> _Goal of the exercise_
Write out the data exactly from its first line onward, ending with the line in which "(** The table" appears.

> _Input data_
(* ===== verification/OverlayTheorems.v ===== *)
(** * Properties of overlays *)

From S2P Require Import Prelude Errors Cancel Tensor Identity Order Quantization.
From S2P Require Import Inventory Representation Recipe Overlay OverlaySpecs.
From S2P Require Import OverlaySpecs.
From Stdlib Require Strings.String.
Local Open Scope N_scope.

(** ** Aliases *)

(** The table that a list of aliases describes. *)
Definition alias_map (l : list Alias) : gmap TensorName TensorName :=
  list_to_map (map (fun a => (alias a, alias_target a)) l).

(** A table of aliases is built exactly when no name is declared twice and
    following the aliases ends for every name; [resolve] then returns, for every
    name, the one name at which its aliases end. Any other list is refused with a
    binding error. *)
Theorem alias_resolution l :
  match AliasTable_new l with
  | Ok t => NoDup (map alias l) /\ alias_entries t = alias_map l /\
      forall x, exists last, resolve t x = Ok last /\
        forall y, resolves (alias_map l) x y <-> y = last
  | Err e => e = Binding /\ ~ (NoDup (map alias l) /\ ends (alias_map l))
  | Panic => False
  end.
Proof.
  destruct (AliasTable_new l) as [t|e|] eqn:E.
  - apply AliasTable_new_Ok in E as (Hd & He & Hok). split; [done|]. split; [done|]. intros x.
    destruct (resolve_total t x Hok) as [last Hl]. exists last. split; [done|]. intros y.
    unfold alias_map. rewrite <-He, <-(resolve_Ok t x y Hok), Hl. split; [by intros [= ->]|by intros ->].
  - assert (AliasTable_new l <> Panic /\ forall e', AliasTable_new l = Err e' -> e' = Binding) as [_ He] by apply AliasTable_new_Err.
    split; [by apply He|]. intros [Hd Hends].
    assert (AliasTable_new l = Ok {| alias_entries := alias_map l |}) as H; [|congruence]. by apply AliasTable_new_Ok.
  - by destruct (AliasTable_new_Err l).
Qed.

(** ** A small plan *)

Definition small_name (n : string) : TensorName := {| tensor_name := n |}.
Definition small_id : ImplementationId :=
  {| provider := {| stable_name := "demo" |}; operation := {| stable_name := "merge" |}; version := 1 |}.

(** A function in place of SHA-256, and a writer of one byte for each kind of value. *)
Definition small_hash (bs : bytes) : bytes := to_le_bytes 32 (N.of_nat (length bs)).
Definition small_writer (v : OverlayPayload) : result bytes :=
  Ok match v with
     | PlanPayload _ => [Byte.x01] | TargetIdentity _ _ _ _ => [Byte.x02] | TargetOperationIdentity _ _ => [Byte.x03]
     | _ => [Byte.x00]
     end.

Definition small_base : BaseTensor :=
  {| base_name := small_name "w"; base_shape := [2; 2]; base_content := from_bytes (small_hash []) |}.
Definition small_source : SourceTensor := {|
  source_name := small_name "delta"; source_shape := [2; 2];
  source_storage := Plain F32 {| span_file := from_ordinal 0; span_offset := 0; span_length := 16 |}
|}.
Definition small_aliases : list Alias :=
  [{| alias := small_name "tied"; alias_target := small_name "head" |};
   {| alias := small_name "head"; alias_target := small_name "w" |}].
Definition small_table : AliasTable := {| alias_entries := alias_map small_aliases |}.

Definition small_layer : OverlayLayer :=
  match OverlayLayer_new small_hash small_writer [from_bytes []]
          [Add (small_name "tied") small_source {| scale_bits := 0 |} small_id] with
  | Ok layer => layer
  | _ => {| layer_schema_version := 0; layer_id := {| overlay_digest := from_bytes [] |};
            layer_source_digests := []; layer_operations := [] |}
  end.

Definition small_plan : OverlayPlan :=
  match OverlayPlan_build small_hash small_writer [small_base] small_table [small_layer] Reject Lazy with
  | Ok p => p
  | _ => {| plan_schema_version := 0; plan_mode := Lazy; plan_policy := Reject; plan_aliases := small_table;
            plan_bases := []; plan_layers := []; plan_bindings := []; plan_digest := from_bytes [] |}
  end.

Example small_bindings : map (fun b => map ref_index (binding_operations b)) (plan_bindings small_plan) = [[0]].
Proof. by vm_compute. Qed.

Lemma small_plan_valid : plan_valid small_hash small_writer small_plan.
Proof.
  apply (OverlayPlan_build_valid _ _ [small_base] small_table [small_layer] Reject Lazy); [by vm_compute|..].
  - by apply (AliasTable_new_Ok small_aliases small_table); vm_compute.
  - by repeat constructor.
  - constructor; [|constructor].
    apply (OverlayLayer_new_valid _ _ [from_bytes []] [Add (small_name "tied") small_source {| scale_bits := 0 |} small_id]);
      [by vm_compute|]. constructor; [by split|constructor].
Qed.

(** ** Plans *)

(** C29: a plan is built exactly when base names are distinct, every alias is not
    a base and ends at one, layers are distinct, every operation ends at a base it
    fits, and, if conflicts are rejected, no base gets two operations. The plan then
    binds each base, in the order of names, to the operations that end at it, in the
    order of layers and of the operations of a layer, and its digest is that of its
    parts. *)
Theorem overlay_plan_exact sha256 write_json bases aliases layers policy mode p :
  OverlayPlan_build sha256 write_json bases aliases layers policy mode = Ok p <->
  (NoDup (base_names bases) /\
   (forall a t, alias_entries aliases !! a = Some t ->
      a ∉ base_names bases /\ exists b, b ∈ bases /\ resolve aliases a = Ok (base_name b)) /\
   NoDup (map layer_id layers) /\
   (forall layer k o, layer ∈ layers -> layer_operations layer !! k = Some o ->
      (exists b, b ∈ bases /\ targets aliases o b /\ validate_operation_shape o b = Ok tt) /\ N.of_nat k <= u32_MAX) /\
   (policy = Reject -> forall b, b ∈ bases -> (length (plan_refs aliases layers b) <= 1)%nat)) /\
  plan_schema_version p = OVERLAY_SCHEMA_VERSION /\ plan_mode p = mode /\ plan_policy p = policy /\
  plan_aliases p = aliases /\ plan_layers p = layers /\
  Permutation (plan_bases p) bases /\ StronglySorted base_le (plan_bases p) /\
  plan_bindings p = map (fun b => {| binding_base := b; binding_operations := plan_refs aliases layers b |}) (plan_bases p) /\
  payload_digest sha256 write_json "overlay-plan-v1"
    (PlanIdentity OVERLAY_SCHEMA_VERSION mode policy aliases (plan_bases p) layers (plan_bindings p)) = Ok (plan_digest p).
Proof.
  rewrite OverlayPlan_build_Ok. split.
  - intros ([H1 H2 H3 H4 H5] & d & Hd & ->). split; [by split_and!|]. cbn. split_and!; try done.
    + apply merge_sort_Permutation.
    + apply (StronglySorted_merge_sort base_le).
  - intros ((H1 & H2 & H3 & H4 & H5) & Hv & Hm & Hpo & Ha & Hl & Hp & Hs & Hb & Hd). split; [by split|].
    assert (plan_bases p = merge_sort base_le bases) as Hbases.
    { apply (sorted_distinct_merge_sort base_le base_name); [|done..]. intros x y Hx Hy. by apply (anti_symm ord_le). }
    exists (plan_digest p). rewrite <-Hbases. unfold plan_identity, plan_of, plan_bindings_of.
    change (fun b => make_binding b (plan_refs aliases layers b)) with
      (fun b => {| binding_base := b; binding_operations := plan_refs aliases layers b |}). rewrite <-Hb.
    split; [done|]. destruct p. cbn in *. by subst.
Qed.

(** The canonical JSON of a plan is read back as that plan, and a text that is
    read as a plan is the canonical JSON of it, whatever deserializer is used. *)
Theorem overlay_json_roundtrip sha256 write_json parse p bs
    (Hp : plan_valid sha256 write_json p) (Hw : canonical_json write_json (PlanPayload p) = Ok bs)
    (Hparse : parse bs = Some p) :
  from_canonical_json sha256 write_json parse bs = Ok p /\
  forall bs' q, from_canonical_json sha256 write_json parse bs' = Ok q ->
    plan_valid sha256 write_json q /\ canonical_json write_json (PlanPayload q) = Ok bs'.
Proof.
  split.
  - apply overlay_from_canonical_json_Ok. split; [done|]. split; [done|]. exists p. split; [done|]. by apply read_overlay_plan_valid.
  - intros bs' q (Hq & Hb & _)%overlay_from_canonical_json_Ok. by split.
Qed.

Lemma overlay_json_roundtrip_witness :
  plan_valid small_hash small_writer small_plan /\
  from_canonical_json small_hash small_writer (fun _ => Some small_plan) [Byte.x01] = Ok small_plan.
Proof.
  split; [apply small_plan_valid|].
  by apply (overlay_json_roundtrip small_hash small_writer (fun _ => Some small_plan) small_plan [Byte.x01] small_plan_valid).
Defined.

(** C30: the digest of a target is the same for two plans only when they compose
    in one mode under one policy and bind the same operations, with the same digests
    of the files they read, to the same base, unless the digests show a collision of
    SHA-256. *)
Theorem target_digest_identifies sha256 write_json p q name name' b c
    (Hwrite : forall v, exists bs, write_json v = Ok bs)
    (Hp : plan_valid sha256 write_json p) (Hq : plan_valid sha256 write_json q)
    (Hb : b ∈ plan_bases p) (Hc : c ∈ plan_bases q)
    (Hn : resolve (plan_aliases p) name = Ok (base_name b))
    (Hn' : resolve (plan_aliases q) name' = Ok (base_name c))
    (Hfp : target_fits p b) (Hfq : target_fits q c)
    (Hdist : distinguished write_json (target_payloads sha256 write_json p b) (target_payloads sha256 write_json q c))
    (Htp : texts_fit write_json (target_payloads sha256 write_json p b))
    (Htq : texts_fit write_json (target_payloads sha256 write_json q c)) :
  succeeds (d ← target_digest sha256 write_json p name;
            d' ← target_digest sha256 write_json q name'; mret (d, d')) (fun '(d, d') =>
    d = d' ->
    (plan_mode p = plan_mode q /\ plan_policy p = plan_policy q /\ b = c /\
     map operation_payload (target_operations p b) = map operation_payload (target_operations q c)) \/
    exists x y, x <> y /\ sha256 x = sha256 y).
Proof.
  eapply succeeds_then; [by apply target_digest_succeeds|]. intros d ->.
  eapply succeeds_then; [by apply target_digest_succeeds|]. intros d ->.
  apply succeeds_ret. by apply target_value_inj.
Qed.

Lemma small_target_fits : target_fits small_plan small_base.
Proof. split; [|by vm_compute]. apply Forall_forall. intros x Hx. vm_compute in Hx. by apply list_elem_of_singleton in Hx as ->. Qed.

Lemma target_digest_identifies_witness :
  target_fits small_plan small_base /\ succeeds (d ← target_digest small_hash small_writer small_plan (small_name "tied");
            d' ← target_digest small_hash small_writer small_plan (small_name "w"); mret (d, d')) (fun _ => True).
Proof.
  split; [apply small_target_fits|]. eapply succeeds_mono.
  - apply (target_digest_identifies small_hash small_writer small_plan small_plan (small_name "tied") (small_name "w")
      small_base small_base).
    + intros v. by eexists.
    + apply small_plan_valid.
    + apply small_plan_valid.
    + vm_compute. constructor.
    + vm_compute. constructor.
    + by vm_compute.
    + by vm_compute.
    + apply small_target_fits.
    + apply small_target_fits.
    + intros v w Hv Hw. vm_compute in Hv, Hw. set_solver.
    + repeat constructor.
    + repeat constructor.
  - done.
Defined.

> _Reply_
(* ===== verification/OverlayTheorems.v ===== *)
(** * Properties of overlays *)

From S2P Require Import Prelude Errors Cancel Tensor Identity Order Quantization.
From S2P Require Import Inventory Representation Recipe Overlay OverlaySpecs.
From S2P Require Import OverlaySpecs.
From Stdlib Require Strings.String.
Local Open Scope N_scope.

(** ** Aliases *)

(** The table that a list of aliases describes. *)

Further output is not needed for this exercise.